- WORK TASK -
Whenever a line in the entries below contains "LReady", copy that line.
[[ RECORDS FOR THE EXERCISE open ]]
(* ===== verification/Kernel.v ===== *)
(** * The kernel state: threads, thread lists, timers and IPC objects

    The records are the structs of rtdef.h with the fields the uniprocessor
    configuration of rtconfig.h compiles in.  A pointer to a thread is its index
    in [k_threads].  The [tlist] node of a thread is in at most one circular list
    at a time; the lists are addressed by their heads ([lid]) and kept as
    sequences of thread indices, which is what the pointer-level operations of
    rtservice.h compute (file RtList).  Code runs in the monad [M]: a state
    transformer that is undefined ([None]) where the C code would dereference a
    pointer to no object. *)

From S2P Require Import Prelude.

(** ** Constants of rtdef.h and rtconfig.h *)

Definition RT_THREAD_PRIORITY_MAX : Z := 32.
Definition RT_NAME_MAX : Z := 32.
Definition RT_TICK_PER_SECOND : Z := 1000.
Definition RT_TICK_MAX : Z := 0xffffffff.

Definition RT_EOK : Z := 0.
Definition RT_ERROR : Z := 1.
Definition RT_ETIMEOUT : Z := 2.
Definition RT_EFULL : Z := 3.
Definition RT_EINTR : Z := 9.

Definition RT_THREAD_INIT : Z := 0x00.
Definition RT_THREAD_READY : Z := 0x01.
Definition RT_THREAD_SUSPEND : Z := 0x02.
Definition RT_THREAD_RUNNING : Z := 0x03.
Definition RT_THREAD_CLOSE : Z := 0x04.
Definition RT_THREAD_STAT_MASK : Z := 0x0f.

Definition RT_TIMER_FLAG_ACTIVATED : Z := 0x1.
Definition RT_TIMER_FLAG_PERIODIC : Z := 0x2.
Definition RT_TIMER_FLAG_SOFT_TIMER : Z := 0x4.

Definition RT_IPC_FLAG_FIFO : Z := 0x00.
Definition RT_IPC_FLAG_PRIO : Z := 0x01.
Definition RT_IPC_CMD_RESET : Z := 0x01.
Definition RT_WAITING_FOREVER : Z := -1.

Definition RT_EVENT_FLAG_AND : Z := 0x01.
Definition RT_EVENT_FLAG_OR : Z := 0x02.
Definition RT_EVENT_FLAG_CLEAR : Z := 0x04.

(** ** List heads, timers, objects *)

(** The list heads a thread's [tlist] node can be linked into. *)
Inductive lid :=
  | LReady (prio : Z)
  | LDefunct
  | LSem (i : nat)
  | LMutex (i : nat)
  | LEvent (i : nat)
  | LMbRecv (i : nat)
  | LMbSend (i : nat)
  | LMq (i : nat)
  | LMp (i : nat).

#[export] Instance lid_eq_dec : EqDecision lid.
Proof. solve_decision. Defined.

Definition lid_code (l : lid) : Z * Z :=
  match l with
  | LReady p => (0, p) | LDefunct => (1, 0)
  | LSem i => (2, Z.of_nat i) | LMutex i => (3, Z.of_nat i) | LEvent i => (4, Z.of_nat i)
  | LMbRecv i => (5, Z.of_nat i) | LMbSend i => (6, Z.of_nat i) | LMq i => (7, Z.of_nat i)
  | LMp i => (8, Z.of_nat i)
  end.

Definition lid_decode (c : Z * Z) : lid :=
  match c.1 with
  | 0 => LReady c.2 | 1 => LDefunct
  | 2 => LSem (Z.to_nat c.2) | 3 => LMutex (Z.to_nat c.2) | 4 => LEvent (Z.to_nat c.2)
  | 5 => LMbRecv (Z.to_nat c.2) | 6 => LMbSend (Z.to_nat c.2) | 7 => LMq (Z.to_nat c.2)
  | _ => LMp (Z.to_nat c.2)
  end.

#[export] Instance lid_countable : Countable lid.
Proof.
  refine (inj_countable' lid_code lid_decode _).
  intros []; unfold lid_decode; simpl; rewrite ?Nat2Z.id; done.
Defined.

(** A timer is the [thread_timer] of a thread ([inl]) or an object ([inr]). *)
Abbreviation tmid := (nat + nat)%type.

(** The two kinds of timeout functions: [rt_thread_timeout] with the thread as
    parameter, and a callback of the application. *)
Inductive timeout_fn :=
  | fn_thread_timeout (t : nat)
  | fn_user (f : nat).

(** [struct rt_timer]; its row node is in [k_timer_list] or [k_soft_timer_list]. *)
Record rt_timer := mk_timer {
  tm_flag : Z;
  timeout_func : timeout_fn;
  tm_init_tick : Z;
  timeout_tick : Z
}.

Definition set_tm_flag (v : Z) (r : rt_timer) : rt_timer :=
  {| tm_flag := v;
     timeout_func := timeout_func r;
     tm_init_tick := tm_init_tick r;
     timeout_tick := timeout_tick r |}.
Definition set_timeout_func (v : timeout_fn) (r : rt_timer) : rt_timer :=
  {| tm_flag := tm_flag r;
     timeout_func := v;
     tm_init_tick := tm_init_tick r;
     timeout_tick := timeout_tick r |}.
Definition set_tm_init_tick (v : Z) (r : rt_timer) : rt_timer :=
  {| tm_flag := tm_flag r;
     timeout_func := timeout_func r;
     tm_init_tick := v;
     timeout_tick := timeout_tick r |}.
Definition set_timeout_tick (v : Z) (r : rt_timer) : rt_timer :=
  {| tm_flag := tm_flag r;
     timeout_func := timeout_func r;
     tm_init_tick := tm_init_tick r;
     timeout_tick := v |}.

(** [struct rt_thread]; [has_cleanup] says whether [cleanup] is set. *)
Record rt_thread := mk_thread {
  stat : Z;
  error : Z;
  current_priority : Z;
  init_priority : Z;
  number_mask : Z;
  event_set : Z;
  event_info : Z;
  init_tick : Z;
  remaining_tick : Z;
  has_cleanup : bool
}.

Definition set_stat (v : Z) (r : rt_thread) : rt_thread :=
  {| stat := v;
     error := error r;
     current_priority := current_priority r;
     init_priority := init_priority r;
     number_mask := number_mask r;
     event_set := event_set r;
     event_info := event_info r;
     init_tick := init_tick r;
     remaining_tick := remaining_tick r;
     has_cleanup := has_cleanup r |}.
Definition set_error (v : Z) (r : rt_thread) : rt_thread :=
  {| stat := stat r;
     error := v;
     current_priority := current_priority r;
     init_priority := init_priority r;
     number_mask := number_mask r;
     event_set := event_set r;
     event_info := event_info r;
     init_tick := init_tick r;
     remaining_tick := remaining_tick r;
     has_cleanup := has_cleanup r |}.
Definition set_current_priority (v : Z) (r : rt_thread) : rt_thread :=
  {| stat := stat r;
     error := error r;
     current_priority := v;
     init_priority := init_priority r;
     number_mask := number_mask r;
     event_set := event_set r;
     event_info := event_info r;
     init_tick := init_tick r;
     remaining_tick := remaining_tick r;
     has_cleanup := has_cleanup r |}.
Definition set_init_priority (v : Z) (r : rt_thread) : rt_thread :=
  {| stat := stat r;
     error := error r;
     current_priority := current_priority r;
     init_priority := v;
     number_mask := number_mask r;
     event_set := event_set r;
     event_info := event_info r;
     init_tick := init_tick r;
     remaining_tick := remaining_tick r;
     has_cleanup := has_cleanup r |}.
Definition set_number_mask (v : Z) (r : rt_thread) : rt_thread :=
  {| stat := stat r;
     error := error r;
     current_priority := current_priority r;
     init_priority := init_priority r;
     number_mask := v;
     event_set := event_set r;
     event_info := event_info r;
     init_tick := init_tick r;
     remaining_tick := remaining_tick r;
     has_cleanup := has_cleanup r |}.
Definition set_event_set (v : Z) (r : rt_thread) : rt_thread :=
  {| stat := stat r;
     error := error r;
     current_priority := current_priority r;
     init_priority := init_priority r;
     number_mask := number_mask r;
     event_set := v;
     event_info := event_info r;
     init_tick := init_tick r;
     remaining_tick := remaining_tick r;
     has_cleanup := has_cleanup r |}.
Definition set_event_info (v : Z) (r : rt_thread) : rt_thread :=
  {| stat := stat r;
     error := error r;
     current_priority := current_priority r;
     init_priority := init_priority r;
     number_mask := number_mask r;
     event_set := event_set r;
     event_info := v;
     init_tick := init_tick r;
     remaining_tick := remaining_tick r;
     has_cleanup := has_cleanup r |}.
Definition set_init_tick (v : Z) (r : rt_thread) : rt_thread :=
  {| stat := stat r;
     error := error r;
     current_priority := current_priority r;
     init_priority := init_priority r;
     number_mask := number_mask r;
     event_set := event_set r;
     event_info := event_info r;
     init_tick := v;
     remaining_tick := remaining_tick r;
     has_cleanup := has_cleanup r |}.
Definition set_remaining_tick (v : Z) (r : rt_thread) : rt_thread :=
  {| stat := stat r;
     error := error r;
     current_priority := current_priority r;
     init_priority := init_priority r;
     number_mask := number_mask r;
     event_set := event_set r;
     event_info := event_info r;
     init_tick := init_tick r;
     remaining_tick := v;
     has_cleanup := has_cleanup r |}.
Definition set_has_cleanup (v : bool) (r : rt_thread) : rt_thread :=
  {| stat := stat r;
     error := error r;
     current_priority := current_priority r;
     init_priority := init_priority r;
     number_mask := number_mask r;
     event_set := event_set r;
     event_info := event_info r;
     init_tick := init_tick r;
     remaining_tick := remaining_tick r;
     has_cleanup := v |}.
[[ RECORDS FOR THE EXERCISE closed ]]
- SOLUTION -
  | LReady (prio : Z)
  | LReady p => (0, p) | LDefunct => (1, 0)
  | 0 => LReady c.2 | 1 => LDefunct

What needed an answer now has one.